Benché avesse ottenuto sette milioni di voti meno di Biden la speranza di Trump era di ripetere il risultato del 2016, ottenendo una maggioranza nel collegio elettorale composto da 538 delegati da cui dipende l’elezione vera e propria. Questo non si è realizzato ma era possibile: Biden ha ottenuto il pacchetto di grandi elettori di Arizona, Georgia, Wisconsin grazie a margini molto ristretti: circa 11.000 voti in Arizona, altrettanti in Georgia, 20.000 in Wisconsin. Se Trump avesse ottenuto i grandi elettori di quegli stati, 37 in tutto, il risultato nel collegio elettorale sarebbe stato di parità, 269 a 269, il che avrebbe condotto a un’elezione del presidente non più nel collegio elettorale ma alla Camera dei rappresentanti, dove i repubblicani sono in maggioranza.

QUESTO SPIEGA i frenetici (e illegali) tentativi di Trump di cambiare il risultato facendo pressioni su Pence, che presiedeva la seduta di certificazione dei voti, perché non accettasse, con qualche pretesto, i voti dei grandi elettori di quei tre stati. Pence, come sappiamo, rifiutò e Trump si rifugiò nella Grande Bugia delle elezioni truccate attraverso la manipolazione delle macchine per il voto elettronico.

Ora Trump deve affrontare varie incriminazioni, che forse diventeranno processi se il Procuratore generale Merrick Garland avrà il coraggio politico di agire: avrebbe in realtà potuto procedere da tempo ma temeva di favorire i repubblicani nelle elezioni di medio termine del novembre scorso. Purtroppo i democratici hanno paura anche della loro ombra e Garland si è deciso molto tardivamente ad affidare l’inchiesta a un procuratore speciale: questo è avvenuto solo dopo che la commissione della Camera aveva prodotto migliaia di pagine di documenti che dimostravano come l’assalto al Congresso non fosse stato un evento casuale bensì parte di una cospirazione per mantenere Trump al potere con qualsiasi mezzo.

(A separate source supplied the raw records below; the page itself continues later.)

(** * The html5 playback engine and its native media-source adapter

    A shallow embedding of [src/engines/html5/html5.js]: the [Html5] engine
    (the facade owning the video element) and the [NativeAdapter] (the
    strategy driving that same element).  Both classes mutate one shared
    video element, so the element, the promise objects and the observable
    calls live in one [World] that every method threads through. *)

From Stdlib Require Import QArith Qcanon.
From stdpp Require Import base numbers list strings gmap.

Open Scope Z_scope.

(** ** JavaScript values used by the engine *)

(** A JS number: finite doubles are rationals; the three special values are
    kept apart because [isLive] compares against [Infinity] with [===]. *)
Inductive number :=
| Num (q : Qc)
| Infinity
| NegInfinity
| NaN.

(** [a === b] on numbers: [NaN] equals nothing, itself included. *)
Definition strict_eq (a b : number) : bool :=
  match a, b with
  | Num x, Num y => bool_decide (x = y)
  | Infinity, Infinity => true
  | NegInfinity, NegInfinity => true
  | _, _ => false
  end.

(** Truthiness of an optional number argument ([if (startTime)]). *)
Definition truthy_number (n : option number) : bool :=
  match n with
  | None => false
  | Some (Num q) => negb (bool_decide (q = 0%Qc))
  | Some NaN => false
  | Some _ => true
  end.

(** [list[i]] for a JS index: [undefined] outside [0 .. length-1]. *)
Definition js_get {A} (l : list A) (i : Z) : option A :=
  if decide (0 ≤ i) then l !! Z.to_nat i else None.

(** ** Data model *)

Record DrmData := mkDrm { drm_scheme : string; drm_licenseUrl : string }.

Record Source := mkSource {
  src_id : string;
  src_url : string;
  src_mimetype : string;
  src_drmData : option (list DrmData);
  src_bandwidth : Z;
  src_width : Z;
  src_height : Z;
}.

(** Modelled from the spec: the track value classes ([track/video-track],
    [track/audio-track], [track/text-track]) are imported by the source but
    not part of it; §3 gives their fields.  One settings record serves the
    three classes, the constructor tells the class ([instanceof]). *)
Record Settings := mkSettings {
  id : option string;
  index : Z;
  active : bool;
  label : option string;
  language : option string;
  kind : option string;
  bandwidth : option Z;
  width : option Z;
  height : option Z;
}.

Inductive Track :=
| VideoTrack (s : Settings)
| AudioTrack (s : Settings)
| PKTextTrack (s : Settings).

Definition settings (t : Track) : Settings :=
  match t with VideoTrack s | AudioTrack s | PKTextTrack s => s end.

(** What a caller may pass where a track is expected: an instance of one of
    the track classes, or any other value. *)
Inductive Arg :=
| ATrack (t : Track)
| AOther.

Definition instanceof_VideoTrack (a : Arg) : option Settings :=
  match a with ATrack (VideoTrack s) => Some s | _ => None end.
Definition instanceof_AudioTrack (a : Arg) : option Settings :=
  match a with ATrack (AudioTrack s) => Some s | _ => None end.
Definition instanceof_PKTextTrack (a : Arg) : option Settings :=
  match a with ATrack (PKTextTrack s) => Some s | _ => None end.

(** Platform cues.  [_onCueChange] tells them apart with [instanceof]:
    a [VTTCue], a [TextTrackCue] that is not a [VTTCue], or neither. *)
Record VTTCueObj := mkVTT {
  vtt_startTime : number;
  vtt_endTime : number;
  vtt_text : string;
  vtt_align : string;
  vtt_vertical : string;
}.

Record TextTrackCueObj := mkTTC {
  ttc_id : string;
  ttc_startTime : number;
  ttc_endTime : number;
  ttc_text : string;
}.
(** For comparison only: the same lines with 150-153 shifted right by eight
    columns, into the body of the [for] loop of line 149. *)
Definition signal_processor_lines_reindented : list string :=
  (firstn 13 signal_processor_lines
   ++ map (String.append "        ") (firstn 4 (skipn 13 signal_processor_lines))
   ++ skipn 17 signal_processor_lines)%list.

(** Outcomes of the remote calls and clock readings of [_execute_buy]. *)
Record BuyEnv := mkBuyEnv {
  env_sol_usd : option Q;
  env_quote_direct : option string;
  env_quote_fallback : option string;
  env_quote_valid : bool;
  env_swap_tx : option string;
  env_gate_ms : Q;          (* [tracker.hot_path_ms_so_far()] at line 315 *)
  env_submitted_ms : Q;     (* [tx_submitted_ts - signal_received_ts] in ms *)
  env_signature : option string
}.

Section ExecuteBuy.

(** Whether [Position(..., signal_id=sig_id, ...)] (line 351) succeeds; with
    [models.Position] it raises [TypeError], caught by the [except] of line 390. *)
Variable position_accepts_signal_id : bool.

(** [MemecoinExecutor._execute_buy] as its sequence of effects. *)
Definition _execute_buy (sig_id : string) (env : BuyEnv) : list Event :=
  match env_sol_usd env with
  | None => []
  | Some sol_usd =>
      if Qle_bool sol_usd 0 then [] else
      let quote := match env_quote_direct env with
                   | Some q => Some q
                   | None => env_quote_fallback env
                   end in
      match quote with
      | None => [OrdersStartedInc]
      | Some _ =>
          let t1 := [OrdersStartedInc; RecordTransition sig_id "QUOTED"] in
          if negb (env_quote_valid env) then t1 else
          match env_swap_tx env with
          | None => t1
          | Some _ =>
              if Qltb 100 (env_gate_ms env)
              then (t1 ++ [AbortedLatencyInc; RecordTransition sig_id "FAILED"])%list
              else
                let t2 := (t1 ++ [SignTx; RecordTransition sig_id "SIGNED"; SubmitTx;
                                  HotPathObserved (env_submitted_ms env)])%list in
                match env_signature env with
                | None => t2
                | Some _ =>
                    if position_accepts_signal_id
                    then (t2 ++ [RecordTransition sig_id "CONFIRMED"])%list
                    else t2
                end
          end
      end
  end.

(** The effects of one loop iteration for a signal not processed before
    that passes the admission checks of [_process_signal] (position not
    held, [can_open_position], lock, pre-trade gates). *)
Definition admitted_signal_trace (msg_id k buy_sig_id : string) (env : BuyEnv) : list Event :=
  (ProcessSignal k :: _execute_buy buy_sig_id env ++ MarkProcessed k :: ack_if msg_id)%list.
Lemma limitLines_spec (n : nat) (v : jsstring) :
  (0 < n)%nat ->
  (length (Str.split 10 (limitLines n v)) ≤ n)%nat
  ∧ (∃ dropped, v = limitLines n v ++ dropped)
  ∧ ((length (Str.split 10 v) ≤ n)%nat -> limitLines n v = v).
Proof.
  intros Hpos. unfold limitLines. case_bool_decide as Hlong.
  - split; [|split].
    + rewrite split_join.
      * rewrite length_take. lia.
      * destruct (Str.split 10 v); [cbn in Hlong; lia|].
        destruct n; [lia|discriminate].
      * apply Forall_take, split_Forall.
    + exists (10 :: Str.join [10] (drop n (Str.split 10 v))).
      rewrite <- (join_split 10 v) at 1.
      rewrite <- (take_drop n (Str.split 10 v)) at 1.
      rewrite join_app; [reflexivity| |].
      * destruct (Str.split 10 v); [cbn in Hlong; lia|].
        destruct n; [lia|discriminate].
      * intros Hnil. apply (f_equal length) in Hnil.
        rewrite length_drop in Hnil. cbn in Hnil. lia.
    + lia.
  - split; [lia|]. split; [|reflexivity].
    exists []. rewrite app_nil_r. reflexivity.
Qed.
(** ** The shape of a snapshot *)

Lemma Object_set_elem (k k' : jsstring) (v v' : JValue) (o : Obj) :
  (k, v) ∈ Object.set k' v' o -> (k, v) = (k', v') ∨ (k, v) ∈ o.
Proof.
  induction o as [|[k0 v0] o IH]; cbn [Object.set].
  - intros H. apply list_elem_of_singleton in H. left. exact H.
  - destruct (decide (k' = k0)).
    + intros H. apply elem_of_cons in H as [H|H]; [left; exact H|].
      right. apply elem_of_cons. right. exact H.
    + intros H. apply elem_of_cons in H as [H|H].
      * right. rewrite H. apply elem_of_cons. left. reflexivity.
      * destruct (IH H) as [?|?]; [left; assumption|].
        right. apply elem_of_cons. right. assumption.
Qed.

Lemma Object_set_keys (k : jsstring) (v : JValue) (o : Obj) :
  (Object.set k v o).*1 = if decide (k ∈ o.*1) then o.*1 else o.*1 ++ [k].
Proof.
  induction o as [|[k0 v0] o IH]; cbn [Object.set].
  - destruct (decide (k ∈ [].*1)) as [H|H]; [inversion H|reflexivity].
  - destruct (decide (k = k0)) as [->|Hne].
    + rewrite !fmap_cons. cbn [fst].
      rewrite decide_True by (apply elem_of_cons; left; reflexivity).
      reflexivity.
    + rewrite !fmap_cons, IH. cbn [fst].
      destruct (decide (k ∈ o.*1)) as [Hin|Hnin].
      * rewrite decide_True by (apply elem_of_cons; right; exact Hin).
        reflexivity.
      * rewrite decide_False; [reflexivity|].
        intros H. apply elem_of_cons in H as [?|?]; contradiction.
Qed.

Lemma Object_set_NoDup (k : jsstring) (v : JValue) (o : Obj) :
  NoDup o.*1 -> NoDup (Object.set k v o).*1.
Proof.
  intros H. rewrite Object_set_keys.
  destruct (decide (k ∈ o.*1)) as [Hin|Hnin]; [exact H|].
  apply list.NoDup_app. split; [exact H|]. split.
  - intros x Hx Hx'. apply list_elem_of_singleton in Hx'. subst. contradiction.
  - apply NoDup_singleton.
Qed.

Lemma toUpperCase_nonempty (s : jsstring) :
  Str.truthy s = true -> Str.toUpperCase s ≠ [].
Proof.
  intros H Hnil. pose proof (toUpperCase_truthy s) as Ht.
  rewrite Hnil in Ht. cbn in Ht. congruence.
Qed.

Lemma truthy_nonempty (s : jsstring) : Str.truthy s = true -> s ≠ [].
Proof. destruct s; [discriminate|discriminate]. Qed.

(** One turn of the loop leaves the snapshot alone or writes one property
    for the control it looks at. *)
Lemma serializeControl_writes includeDefaults todayString elements
    (data : Obj) (processed : list jsstring) (el : Control) :
  let r := serializeControl includeDefaults todayString elements
             (data, processed) el in
  r.1 = data
  ∨ ∃ v, r.1 = Object.set (el_name el) v data ∧ writtenFor el (el_name el) v.
Proof.
  cbv zeta. unfold serializeControl.
  destruct (Str.truthy (el_name el)) eqn:Hname; [|left; reflexivity].
  destruct (el_disabled el) eqn:Hdis; [left; reflexivity|].
  cbn [negb orb].
  assert (Hw : ∀ v, snapshotShape v -> writtenFor el (el_name el) v).
  { intros v Hv. split; [reflexivity|]. split; [|split; assumption].
    apply truthy_nonempty, Hname. }
  repeat case_match; cbn [fst]; try (left; reflexivity);
    right; eexists; (split; [reflexivity|]); apply Hw;
    repeat match goal with
           | H : _ && _ = true |- _ => apply andb_true_iff in H as [? ?]
           end;
    unfold snapshotShape;
    first [ exact Logic.I
          | apply toUpperCase_nonempty; assumption
          | apply truthy_nonempty; assumption
          | split; [discriminate|];
            apply Forall_fmap, list.Forall_forall; intros x _;
            eexists; reflexivity ].
Qed.
Lemma serializeLoop_written includeDefaults todayString elements
    (els : list Control) :
  ∀ (data : Obj) (processed : list jsstring),
    let r := foldl (serializeControl includeDefaults todayString elements)
                   (data, processed) els in
    (NoDup data.*1 -> NoDup r.1.*1)
    ∧ ∀ k v, (k, v) ∈ r.1 ->
             (k, v) ∈ data ∨ ∃ el, el ∈ els ∧ writtenFor el k v.
Proof.
  induction els as [|el els IH]; intros data processed; cbn [foldl].
  - split; [auto|]. intros k v H. left. exact H.
  - pose proof (serializeControl_writes includeDefaults todayString elements
                  data processed el) as Hstep. cbv zeta in Hstep.
    destruct (serializeControl includeDefaults todayString elements
                (data, processed) el) as [data' processed'].
    cbn [fst] in Hstep. specialize (IH data' processed'). cbv zeta in IH.
    destruct IH as [IHnd IHin]. split.
    + intros Hnd. apply IHnd.
      destruct Hstep as [->|(v & -> & _)]; [exact Hnd|].
      apply Object_set_NoDup, Hnd.
    + intros k v Hin. destruct (IHin k v Hin) as [Hd|(el' & Hel' & Hw)].
      * destruct Hstep as [->|(v' & -> & Hw)]; [left; exact Hd|].
        apply Object_set_elem in Hd as [[= -> ->]|Hd]; [|left; exact Hd].
        right. exists el. split; [apply elem_of_cons; left; reflexivity|].
        exact Hw.
      * right. exists el'. split; [apply elem_of_cons; right; exact Hel'|].
        exact Hw.
Qed.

ORA LE INDAGINI che coinvolgono Trump sono parecchie. Prima di tutto ci sono i processi in corso: quello iniziato dal procuratore di New York per i pagamenti a una pornostar utilizzando i fondi della sua campagna elettorale, nel 2016. Poi ci sono le indagini per truffa e falso in bilancio nelle operazioni immobiliari degli ultimi 30 anni, sempre a New York. E ancora: il furto dei documenti segreti che Trump non ha consegnato agli archivi alla fine del suo mandato ma ha invece nascosto nel suo garage a Mar-a-Lago, dove sono stati ritrovati nel corso di una perquisizione, e l’indagine sui tentativi di alterare il risultato elettorale in Georgia. Infine, il boccone più grosso: le imputazioni per tradimento che potrebbero nascere dalle indagini sul 6 gennaio. Qualsiasi altro candidato con una fedina penale di questo tipo sarebbe destinato a un penitenziario federale, non alla Casa Bianca, ma Trump, come ha dimostrato negli ultimi sette anni non è un candidato qualsiasi: decine di milioni di americani lo voteranno comunque nel 2024, anche se fosse nelle patrie galere.